A second manga adaptation illustrated by Maneki, titled The Diary of a Middle-Aged Teacher's Carefree Life in Another World, began serialization on Square Enix's Manga Up! manga website and app on October 16 of the same year. The second manga's chapters have been collected into eighteen tankōbon volumes as of June 2026. The second manga is published digitally in North America by Square Enix via their Manga Up! Global app.

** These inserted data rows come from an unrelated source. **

(* ===== verification/ServerEnroll.v ===== *)
(** * Enrollment on the server (internal/store/enroll.go, internal/agentmgr, internal/helpermgr, internal/store/helpers.go)

    A token is minted in the console and exchanged once by the machine it admits:
    an agent, or the helper of a node of the cluster the token was minted for.
    Requests are programs over SQL statements, as in [Accounts]: any statement may
    fail and those of several requests interleave.  Random text is an input of the
    request that draws it. *)
From S2P Require Import Prelude JsString GoString.

(** ** Tables *)

Definition EnrollPurposeAgent : bytes := u "agent".
Definition EnrollPurposeHelper : bytes := u "helper".

Record TokenRow := mkTokenRow { to_token : bytes; to_purpose : bytes; to_host : bytes; to_expires : Z; to_used : option Z }.
Record AgentRow := mkAgentRow { ag_hostname : bytes; ag_key : bytes }.
Record HelperRow := mkHelperRow { hp_id : bytes; hp_host : bytes; hp_node : bytes; hp_address : bytes; hp_port : Z; hp_key : bytes }.

Record EnrollTables := mkEnroll { et_tokens : list TokenRow; et_hosts : list bytes; et_agents : list AgentRow; et_helpers : list HelperRow }.

(** ** Statements

    [None] for an insertion or an update that a constraint refuses. *)
Inductive Stmt :=
  | SelectHost (id : bytes)
  | SelectHosts
  | InsertToken (row : TokenRow)
  | ConsumeToken (token purpose : bytes) (now : Z)
  | SelectToken (token : bytes)
  | InsertAgent (row : AgentRow)
  | DeleteHelperOf (host node : bytes)
  | InsertHelper (row : HelperRow)
  | SelectHelper (id : bytes)
  | CountClash (host node id : bytes)
  | UpdateHelperHost (host id : bytes)
  | DeleteHelperRow (id : bytes).

Definition result (s : Stmt) : Type :=
  match s with
  | SelectHost _ => bool
  | SelectHosts => list bytes
  | InsertToken _ | InsertAgent _ | DeleteHelperOf _ _ | InsertHelper _ => unit
  | ConsumeToken _ _ _ | CountClash _ _ _ | UpdateHelperHost _ _ | DeleteHelperRow _ => Z
  | SelectToken _ => option TokenRow
  | SelectHelper _ => option HelperRow
  end.

(** [token = ? AND purpose = ? AND used_at IS NULL AND expires_at > ?]. *)
Definition usable (token purpose : bytes) (now : Z) (r : TokenRow) : bool :=
  str_eqb (to_token r) token && str_eqb (to_purpose r) purpose && is_none (to_used r) && (now <? to_expires r).
Definition use (now : Z) (r : TokenRow) : TokenRow := mkTokenRow (to_token r) (to_purpose r) (to_host r) (to_expires r) (Some now).

Definition serves (host node : bytes) (h : HelperRow) : bool := str_eqb (hp_host h) host && str_eqb (hp_node h) node.
Definition helper_id (id : bytes) (h : HelperRow) : bool := str_eqb (hp_id h) id.
Definition at_host (host : bytes) (h : HelperRow) : HelperRow := mkHelperRow (hp_id h) host (hp_node h) (hp_address h) (hp_port h) (hp_key h).

Definition with_tokens (l : list TokenRow) (db : EnrollTables) : EnrollTables := mkEnroll l (et_hosts db) (et_agents db) (et_helpers db).
Definition with_helpers (l : list HelperRow) (db : EnrollTables) : EnrollTables := mkEnroll (et_tokens db) (et_hosts db) (et_agents db) l.

Definition count {A} (p : A → bool) (l : list A) : Z := Z.of_nat (length (List.filter p l)).

(** A row per token; a helper per identity and per pair of host and node. *)
Definition sql (s : Stmt) (db : EnrollTables) : option (result s) * EnrollTables :=
  match s return option (result s) * EnrollTables with
  | SelectHost id => (Some (existsb (str_eqb id) (et_hosts db)), db)
  | SelectHosts => (Some (et_hosts db), db)
  | InsertToken row =>
      if existsb (λ r, str_eqb (to_token r) (to_token row)) (et_tokens db) then (None, db)
      else (Some tt, with_tokens (et_tokens db ++ [row]) db)
  | ConsumeToken token purpose now =>
      (Some (count (usable token purpose now) (et_tokens db)),
       with_tokens (map (λ r, if usable token purpose now r then use now r else r) (et_tokens db)) db)
  | SelectToken token => (Some (List.find (λ r, str_eqb (to_token r) token) (et_tokens db)), db)
  | InsertAgent row => (Some tt, mkEnroll (et_tokens db) (et_hosts db) (et_agents db ++ [row]) (et_helpers db))
  | DeleteHelperOf host node => (Some tt, with_helpers (List.filter (λ h, negb (serves host node h)) (et_helpers db)) db)
  | InsertHelper row =>
      if existsb (λ h, helper_id (hp_id row) h || serves (hp_host row) (hp_node row) h) (et_helpers db) then (None, db)
      else (Some tt, with_helpers (et_helpers db ++ [row]) db)
  | SelectHelper id => (Some (List.find (helper_id id) (et_helpers db)), db)
  | CountClash host node id => (Some (count (λ h, serves host node h && negb (helper_id id h)) (et_helpers db)), db)
  | UpdateHelperHost host id =>
      match List.find (helper_id id) (et_helpers db) with
      | None => (Some 0, db)
      | Some h =>
          if existsb (λ h', serves host (hp_node h) h' && negb (helper_id id h')) (et_helpers db) then (None, db)
          else (Some 1, with_helpers (map (λ h, if helper_id id h then at_host host h else h) (et_helpers db)) db)
      end
  | DeleteHelperRow id => (Some (count (helper_id id) (et_helpers db)), with_helpers (List.filter (λ h, negb (helper_id id h)) (et_helpers db)) db)
  end.

(** ** Programs *)

Inductive Prog (A : Type) : Type :=
  | Return (a : A)
  | Query (s : Stmt) (k : option (result s) → Prog A).
Arguments Return {A} a.
Arguments Query {A} s k.

(** One statement; [fails] tells whether the database refuses it. *)
Definition advance {A} (fails : bool) (p : Prog A) (db : EnrollTables) : Prog A * EnrollTables :=
  match p with
  | Return a => (Return a, db)
  | Query s k => if fails then (k None, db) else (k (sql s db).1, (sql s db).2)
  end.

(** ** Requests *)

Inductive EnrollRequest :=
  | MintAgent (drawn : bytes) (now : Z)
  | MintHelper (hostID drawn : bytes) (now : Z)
  | RegisterAgent (token hostname key : bytes) (now : Z)
  | RegisterHelper (token node secret address : bytes) (port : Z) (id key : bytes) (now : Z)
  | AssignHelper (id hostID : bytes)
  | RemoveHelper (id : bytes).

Inductive EnrollOutcome :=
  | Minted (token : bytes) (expires : Z)
  | AgentEnrolled (agent : AgentRow)
  | HelperEnrolled (helper : HelperRow)
  | Assigned | Removed
  | BadToken | NoHost | BadRequest | NotFound | Clash | Failed.

(** [auth.EnrollTokenTTL], in milliseconds. *)
Definition EnrollTokenTTL : Z := 24 * 60 * 60 * 1000.
Definition DefaultHelperPort : Z := 8007.

Definition create_token (drawn purpose host : bytes) (now : Z) : Prog EnrollOutcome :=
  let row := mkTokenRow drawn purpose host (now + EnrollTokenTTL) None in
  Query (InsertToken row) (λ r, Return (match r with Some _ => Minted drawn (now + EnrollTokenTTL) | None => Failed end)).

(** [ConsumeEnrollTokenFor]; an agent's token is loaded again too, and ignored. *)
Definition consume (token purpose : bytes) (now : Z) (k : TokenRow → Prog EnrollOutcome) : Prog EnrollOutcome :=
  Query (ConsumeToken token purpose now) (λ n,
    match n with
    | None => Return Failed
    | Some n =>
        if n =? 0 then Return BadToken
        else Query (SelectToken token) (λ r,
               match r with None => Return Failed | Some None => Return BadToken | Some (Some row) => k row end)
    end).

(** What the console is sent of a helper that was bound. *)
Definition loaded_again (id : bytes) : Prog EnrollOutcome :=
  Query (SelectHelper id) (λ r,
    match r with
    | None => Return Failed
    | Some None => Return NotFound
    | Some (Some _) => Query SelectHosts (λ r, Return (match r with None => Failed | Some _ => Assigned end))
    end).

A manga adaptation of the spin-off series, illustrated by Piyoko Hatori, began serialization on Frontier Works's FW Comics Alter manga website on December 15, 2025.

====Volumes====

| No. | Release date | ISBN |
|---|---|---|
| 1 | November 21, 2018 | 978-4-04-065030-2 |
| 2 | July 22, 2019 | 978-4-04-065822-3 |
| 3 | June 22, 2020 | 978-4-04-064465-3 |
| 4 | March 22, 2021 | 978-4-04-680289-7 |
| 5 | December 22, 2021 | 978-4-04-680887-5 |
| 6 | October 21, 2022 | 978-4-04-681455-5 |
| 7 | November 22, 2023 | 978-4-04-682525-4 |
| 8 | February 20, 2025 | 978-4-04-684495-8 |
| 9 | September 18, 2026 | 978-4-04-660476-7 |

====The Diary of a Middle-Aged Teacher's Carefree Life in Another World====

| No. | Release date | ISBN |
|---|---|---|
| 1 | March 13, 2019 | 978-4-7575-6042-0 |
| 2 | July 12, 2019 | 978-4-7575-6196-0 |
| 3 | February 12, 2020 | 978-4-7575-6509-8 |
| 4 | July 7, 2020 | 978-4-7575-6726-9 |
| 5 | December 7, 2020 | 978-4-7575-6982-9 |
| 6 | May 7, 2021 | 978-4-7575-7235-5 |
| 7 | October 7, 2021 | 978-4-7575-7506-6 |
| 8 | March 7, 2022 | 978-4-7575-7783-1 |
| 9 | August 5, 2022 | 978-4-7575-8051-0 |
| 10 | February 7, 2023 | 978-4-7575-8375-7 |
| 11 | July 6, 2023 | 978-4-7575-8640-6 |
| 12 | December 7, 2023 | 978-4-7575-8929-2 |
| 13 | May 7, 2024 | 978-4-7575-9169-1 |
| 14 | October 7, 2024 | 978-4-7575-9448-7 |
| 15 | March 7, 2025 | 978-4-7575-9709-9 |
| 16 | August 6, 2025 | 978-4-7575-9983-3 |
| 17 | January 7, 2026 | 978-4-301-00253-6 |
| 18 | June 5, 2026 | 978-4-301-00549-0 |

===Anime===
An anime television series adaptation was announced on April 22, 2026. The series will be produced by Yanchester and directed by Takayuki Inagaki, with Hiroko Kanasugi handling series composition and Mariko Fujita designing the characters. It is set to premiere in January 2027.

==Reception==
By April 2022, the series has over 2.2 million copies in circulation.